Natalie’s paper drew from her research which is considering the continued scarcity of female screenwriters in film. Her research approach applies critical discourse analysis to interviews with both screenwriters and employers in the UK film industry to question a notion of ‘acceptable inequalities’ and challenge reasons given for the continued scarcity of female screenwriters in film. Her paper highlighted a series of myths about female screenwriters, namely that women write in a certain way that limits their opportunity to be commissioned for bigger budget action films and an assumption that ‘things are getting better’.


Natalie’s paper put together data from US academic, Dr Martha Lauzen’s series of surveys of the top 250 grossing films in the US over the past 16 years which clearly outlined that there hasn’t been a steady increase in the number of films written by women on a high ranking scale and that the number has continuously fluctuated between the 8-16%. She then presented quotations from her own empirical research to show how industry gatekeepers continually reinforce discourses that entrench women screenwriters in the drama genre, a genre that traditionally attracts limited funding. As you can see from the power point attached this notion that women only write drama whereas men can cross over different genres is defunct. She also used her paper to challenge this notion that things are getting or will get better for female screenwriters if these myths or assumptions continue to dominate gatekeepers discourse.


I’ve attached the power point presentation from our session and I know that both Bridget and Natalie would be happy to receive direct comments or questions on their work.

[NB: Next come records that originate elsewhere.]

(** * ai-infra-monitor: the log-analysis Lambda, embedded and verified

    A shallow embedding of [lambda_function.py]: the keyword classifier and
    the threshold table of [analyze_logs_simple], the metric points of
    [store_metrics], the envelope of [create_response], the guarded fetch
    loop of [fetch_recent_logs] and the top-level [lambda_handler].

    Python [int] is [Z].  Python [str] is [string], read as a sequence of
    code points below 256.  Dictionaries with a fixed set of keys are
    records; dictionaries used as lookup tables are [gmap]s.  The external
    log store, metrics store and clock are oracles gathered in a [World];
    every call made to them and every [print] is recorded in a trace. *)

From Stdlib Require Import ZArith String Ascii List DecimalString Lia Bool.
From Stdlib Require DecimalZ.
From stdpp Require Import gmap strings list fin_maps.

Open Scope string_scope.
Open Scope list_scope.
Open Scope Z_scope.

(** ** Python strings *)

Module PyStr.

(** [str.lower] on one code point below 256: [A-Z] and the upper-case
    letters of Latin-1 ([U+00C0]-[U+00DE], the sign [U+00D7] apart) move
    up by 32, everything else is unchanged. *)
Definition lower_char (c : ascii) : ascii :=
  let n := nat_of_ascii c in
  if ((65 <=? n)%nat && (n <=? 90)%nat)
     || ((192 <=? n)%nat && (n <=? 222)%nat && negb (n =? 215)%nat)
  then ascii_of_nat (n + 32)
  else c.

(** [s.lower()] *)
Fixpoint lower (s : string) : string :=
  match s with
  | EmptyString => EmptyString
  | String c s' => String (lower_char c) (lower s')
  end.

(** [s.startswith(p)], the building block of the substring test. *)
Fixpoint starts_with (p s : string) : bool :=
  match p, s with
  | EmptyString, _ => true
  | String _ _, EmptyString => false
  | String a p', String b s' => if ascii_dec a b then starts_with p' s' else false
  end.

(** [w in m] for two strings: [w] occurs in [m] at some offset. *)
Fixpoint str_in (w m : string) : bool :=
  starts_with w m ||
  match m with
  | EmptyString => false
  | String _ m' => str_in w m'
  end.

(** [f"{n}"] for an [int]: the decimal numeral, with a sign when negative. *)
Definition fmt_int (n : Z) : string := NilZero.string_of_int (Z.to_int n).

(** [len(l)] *)
Definition len {A} (l : list A) : Z := Z.of_nat (length l).

End PyStr.
Import PyStr.

(** ** Values met at run time *)

(** A value found under a key of a log event.  The log store is expected to
    hand back a string for [message] and an integer for [timestamp]; nothing
    in the code checks it. *)
Inductive pyval : Type :=
| PyStr (s : string)
| PyInt (n : Z)
| PyNone.

(** An exception, with its class name and [str(e)]. *)
Record Exception : Type := mkExc { exc_class : string; exc_str : string }.

Inductive result (A : Type) : Type :=
| Ok (a : A)
| Raise (e : Exception).
Arguments Ok {A} a.
Arguments Raise {A} e.

(** The name Python uses for the type of a value in an [AttributeError]. *)
Definition type_name (v : pyval) : string :=
  match v with
  | PyStr _ => "str"
  | PyInt _ => "int"
  | PyNone => "NoneType"
  end.

(** [v.lower()]: defined on strings, [AttributeError] on anything else. *)
Definition py_lower (v : pyval) : result string :=
  match v with
  | PyStr s => Ok (lower s)
  | _ => Raise (mkExc "AttributeError"
                  ("'" +:+ type_name v +:+ "' object has no attribute 'lower'"))
  end.

(** ** Data model *)

(** The dictionary appended to [all_logs] by [fetch_recent_logs]. *)
Record LogEntry : Type := mkLogEntry {
  timestamp : pyval;
  message : pyval;
  log_group : string
}.

(** The dictionary returned by [analyze_logs_simple]. *)
Record AnalysisResult : Type := mkAnalysis {
  severity : string;
  issues_found : list string;
  recommendations : list string;
  summary : string
}.

(** ** analyze_logs_simple *)

Definition error_words : list string := ["error"; "exception"; "failed"; "critical"].
Definition warning_words : list string := ["warning"; "warn"; "deprecated"].

(** [any(word in message for word in words)] *)
Definition any_word_in (words : list string) (msg : string) : bool :=
  existsb (fun word => str_in word msg) words.

(** The two counters of the scan. *)
Record Counters : Type := mkCounters { error_count : Z; warning_count : Z }.

(** One iteration of the [for log in log_data] loop. *)
Definition classify_entry (c : Counters) (log : LogEntry) : result Counters :=
  match py_lower (message log) with
  | Raise e => Raise e
  | Ok msg =>
      if any_word_in error_words msg then
        Ok (mkCounters (error_count c + 1) (warning_count c))
      else if any_word_in warning_words msg then
        Ok (mkCounters (error_count c) (warning_count c + 1))
      else Ok c
  end.

(** The whole loop, from the counters [c]; it stops at the first exception. *)
Fixpoint classify_loop (c : Counters) (log_data : list LogEntry) : result Counters :=
  match log_data with
  | [] => Ok c
  | log :: rest =>
      match classify_entry c log with
      | Raise e => Raise e
      | Ok c' => classify_loop c' rest
      end
  end.

(** The [if / elif / elif / else] chain: severity and the issues appended. *)
Definition determine_severity (c : Counters) : string * list string :=
  if 5 <? error_count c then
    ("high", ["High error count detected: " +:+ fmt_int (error_count c) +:+ " errors"])
  else if 2 <? error_count c then
    ("medium", ["Moderate error count: " +:+ fmt_int (error_count c) +:+ " errors"])
  else if 10 <? warning_count c then
    ("medium", ["Many warnings detected: " +:+ fmt_int (warning_count c) +:+ " warnings"])
  else ("low", []).

(** The three [if]s that fill [recommendations]. *)
Definition build_recommendations (c : Counters) : list string :=
  let r0 : list string := [] in
  let r1 := if 0 <? error_count c
            then r0 ++ ["Review error logs for root cause analysis"] else r0 in
  let r2 := if 5 <? warning_count c
            then r1 ++ ["Address warning conditions to prevent issues"] else r1 in
  match r2 with
  | [] => r2 ++ ["Continue monitoring - system appears stable"]
  | _ :: _ => r2
  end.
(** How a key fares in one round: it finds the row with the same id as
    before, either untouched or (when it is the key of the round) carrying
    the fetched fingerprint; a key that found nothing finds nothing, unless
    it is the key of the round. *)
Definition key_fares (d d' : db) (s day : string) (e : Md5.entry)
    (s2 : string) (o2 : option Z) : Prop :=
  match index_row d s2 o2 with
  | Some x =>
      exists x', index_row d' s2 o2 = Some x' /\ rowid x' = rowid x /\
                 (x' = x \/
                  (s2 = s /\ Util.date_to_int day = Ok o2 /\
                   row_get x' "md5" = VText (Md5.md5 e)))
  | None =>
      index_row d' s2 o2 = None \/
      (s2 = s /\ Util.date_to_int day = Ok o2 /\
       exists x', index_row d' s2 o2 = Some x' /\
                  row_get x' "md5" = VText (Md5.md5 e))
  end.

(** The fetched days, station by station, in the order of the loops. *)
Definition days_of (data : Md5.response) : list (string * (string * Md5.entry)) :=
  flat_map (fun st => map (pair (fst st)) (snd st)) data.

(** The key under which a fetched day is looked up: the station and the
    converted date. *)
Definition day_key (x : string * (string * Md5.entry)) : string * result (option Z) :=
  (fst x, Util.date_to_int (fst (snd x))).

(** The body of the loops of [store_schedule_index] on a fetched day. *)
Definition day_round (tm : string -> result Z) (acc : dict (list string) * Z)
    (x : string * (string * Md5.entry)) : M (dict (list string) * Z) :=
  Cache.store_schedule_day tm (fst x) acc (snd x).

(** The columns written for one entry of a fetched schedule. *)
Definition entry_pairs (station_id : string) (schedule_index : sqlval) (airtime : Z)
    (p : Sched.program) : list (string * sqlval) :=
  [("station_id", VText station_id);
   ("scheduleindex", schedule_index);
   ("program_id", VText (Sched.programID p));
   ("airtime", VInt airtime);
   ("duration", VInt (Sched.duration p))]
  ++ match Sched.audioProperties p with
     | Some l => [("audioProperties", Cache.calc_string_from_stringlist l)]
     | None => []
     end
  ++ match Sched.videoProperties p with
     | Some l => [("videoProperties", Cache.calc_string_from_stringlist l)]
     | None => []
     end.

(** The fetched entries, item by item, in the order of the loops. *)
Definition fetched_entries (data : list Sched.item) : list (Sched.item * Sched.program) :=
  flat_map (fun item => map (pair item) (Sched.programs item)) data.

(** The id that [get_schedule_index] finds for an item. *)
Definition resolved_id (d : db) (item : Sched.item) : option Z :=
  match Util.date_to_int (Sched.startDate item) with
  | Ok ord => option_map rowid (index_row d (Sched.stationID item) ord)
  | Raise _ => None
  end.

(** [row] is the [schedule] row of the fetched entry [x]: it carries the
    columns of the entry, under the id resolved for its item. *)
Definition entry_row (tm : string -> result Z) (d : db) (r : row)
    (x : Sched.item * Sched.program) : Prop :=
  exists i airtime,
    resolved_id d (fst x) = Some i /\
    tm (Sched.airDateTime (snd x)) = Ok airtime /\
    cells r = entry_pairs (Sched.stationID (fst x)) (VInt i) airtime (snd x).

(** The item is for station [s] and the day with ordinal [o]. *)
Definition for_station_day (s : string) (o : Z) (x : Sched.item * Sched.program) : bool :=
  (String.eqb (Sched.stationID (fst x)) s
   && match Util.date_to_int (Sched.startDate (fst x)) with
      | Ok (Some z) => z =? o
      | _ => false
      end)%bool.

(** A computation that leaves the table [scheduleindex] as it is. *)
Definition keeps_index (A : Type) (m : M A) : Prop :=
  forall d, get_table (snd (m d)) "scheduleindex" = get_table d "scheduleindex".

(** The responses to the fingerprint requests of a run, chunk by chunk. *)
Definition responses (r : Main.remote) (chunks : list (list string)) : list Md5.response :=
  flat_map (fun chunk => match Main.get_schedules_md5 r chunk with
                         | Some dat => [dat]
                         | None => []
                         end) chunks.

(** The keys of all the days fetched in a run. *)
Definition run_keys (r : Main.remote) (chunks : list (list string))
  : list (string * result (option Z)) :=
  flat_map (fun dat => map day_key (days_of dat)) (responses r chunks).

(** The key is a station with a date of the calendar. *)
Definition proper_key (k : string * result (option Z)) : Prop :=
  exists o, snd k = Ok (Some o).

(** SQLite keeps the rowids of a table pairwise different. *)
Definition rowids_unique (d : db) (t : string) : Prop :=
  NoDup (map rowid (get_table d t)).

End Spec.

(** ** Concrete runs *)

Module Scenario.

(** A clock for which every time string is midnight of day zero. *)
Definition clock (s : string) : result Z := Ok 0.
Lemma big_endian_value_segment letter v :
  big_endian_value (tl (segment_x letter v)) = v mod modulus.
Proof.
  rewrite segment_x_bytes. cbn [tl map]. unfold big_endian_value.
  cbn [fold_left]. rewrite !byte_val_byte_of_Z.
  change 0xff with (Z.ones 8). rewrite !Z.land_ones by lia.
  rewrite !Z.shiftr_div_pow2 by lia.
  pose proof (Z.mod_pos_bound v modulus eq_refl) as Hu.
  set (u := v mod modulus) in *. unfold modulus in Hu.
  change (2 ^ (8 * 0)) with 1. change (2 ^ (8 * 1)) with 256.
  change (2 ^ (8 * 2)) with (256 * 256).
  change (2 ^ (8 * 3)) with (256 * 256 * 256).
  change (2 ^ (8 * 4)) with (256 * 256 * 256 * 256).
  change (2 ^ (8 * 5)) with (256 * 256 * 256 * 256 * 256).
  change (2 ^ (8 * 6)) with (256 * 256 * 256 * 256 * 256 * 256).
  change (2 ^ (8 * 7)) with (256 * 256 * 256 * 256 * 256 * 256 * 256).
  change (2 ^ 8) with 256. change (2 ^ 64) with
    (256 * 256 * 256 * 256 * 256 * 256 * 256 * 256) in Hu.
  rewrite <- !Z.div_div by lia. rewrite Z.div_1_r.
  assert (Hq8 : u / 256 / 256 / 256 / 256 / 256 / 256 / 256 / 256 = 0)
    by (rewrite !Z.div_div by lia; apply Z.div_small; lia).
  set (q1 := u / 256) in *. set (q2 := q1 / 256) in *. set (q3 := q2 / 256) in *.
  set (q4 := q3 / 256) in *. set (q5 := q4 / 256) in *. set (q6 := q5 / 256) in *.
  set (q7 := q6 / 256) in *.
  rewrite !Z.mod_mod by lia.
  pose proof (Z.div_mod u 256 ltac:(lia)) as D0. fold q1 in D0.
  pose proof (Z.div_mod q1 256 ltac:(lia)) as D1. fold q2 in D1.
  pose proof (Z.div_mod q2 256 ltac:(lia)) as D2. fold q3 in D2.
  pose proof (Z.div_mod q3 256 ltac:(lia)) as D3. fold q4 in D3.
  pose proof (Z.div_mod q4 256 ltac:(lia)) as D4. fold q5 in D4.
  pose proof (Z.div_mod q5 256 ltac:(lia)) as D5. fold q6 in D5.
  pose proof (Z.div_mod q6 256 ltac:(lia)) as D6. fold q7 in D6.
  pose proof (Z.div_mod q7 256 ltac:(lia)) as D7. rewrite Hq8 in D7.
  lia.
Qed.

What I found interesting is how this theme of ‘myths’ within the Film and Television kept cropping up as a recurrent theme throughout the conference. As I attended different papers and talks themes like ‘women don’t work because they have children’, ‘women write differently to men’, ‘women aren’t funny’, ‘films directed by women don’t make any money’ were mentioned again and again and – this is the depressing part – in each and every single case it was shown that we have got the research to prove that the myth is false (I’ve attached links to the relevant individuals who highlighted the research alluded to so you can find out some more about them). It seems that we know have a growing body of research to prove that women can be funny; women can work and raise healthy, well-balanced children at the same time. Films written or made by women are very successful. A women can write an action thriller. I’m not highlighting these terms as a way to prove that somehow women are better than men, more to point out that so many of the decisions made by those in power are based on myths that are fantasy and despite clear evidence to the contrary. Perhaps more is needed to be done in terms of research in order to further break down how these myths prevail and think about more direct action that could be taken to ensure women’s participation in the film and television industry is not limited due to stereotypical assumptions.

Just as I had finished this blog post, Tanya Gold published this article in the Guardian on the UK’s media and political reception of UN Special Rappoteur’s Rashida Manjoo report on violence against women in the UK. I’d urge you to read the article which links to the report as I won’t do either justice but one stand out comment that I’d like to quote is: “we have a well-trod response to a woman telling truths about the failures of our country ….. It is to ignore her professional expertise and paint her as insane.”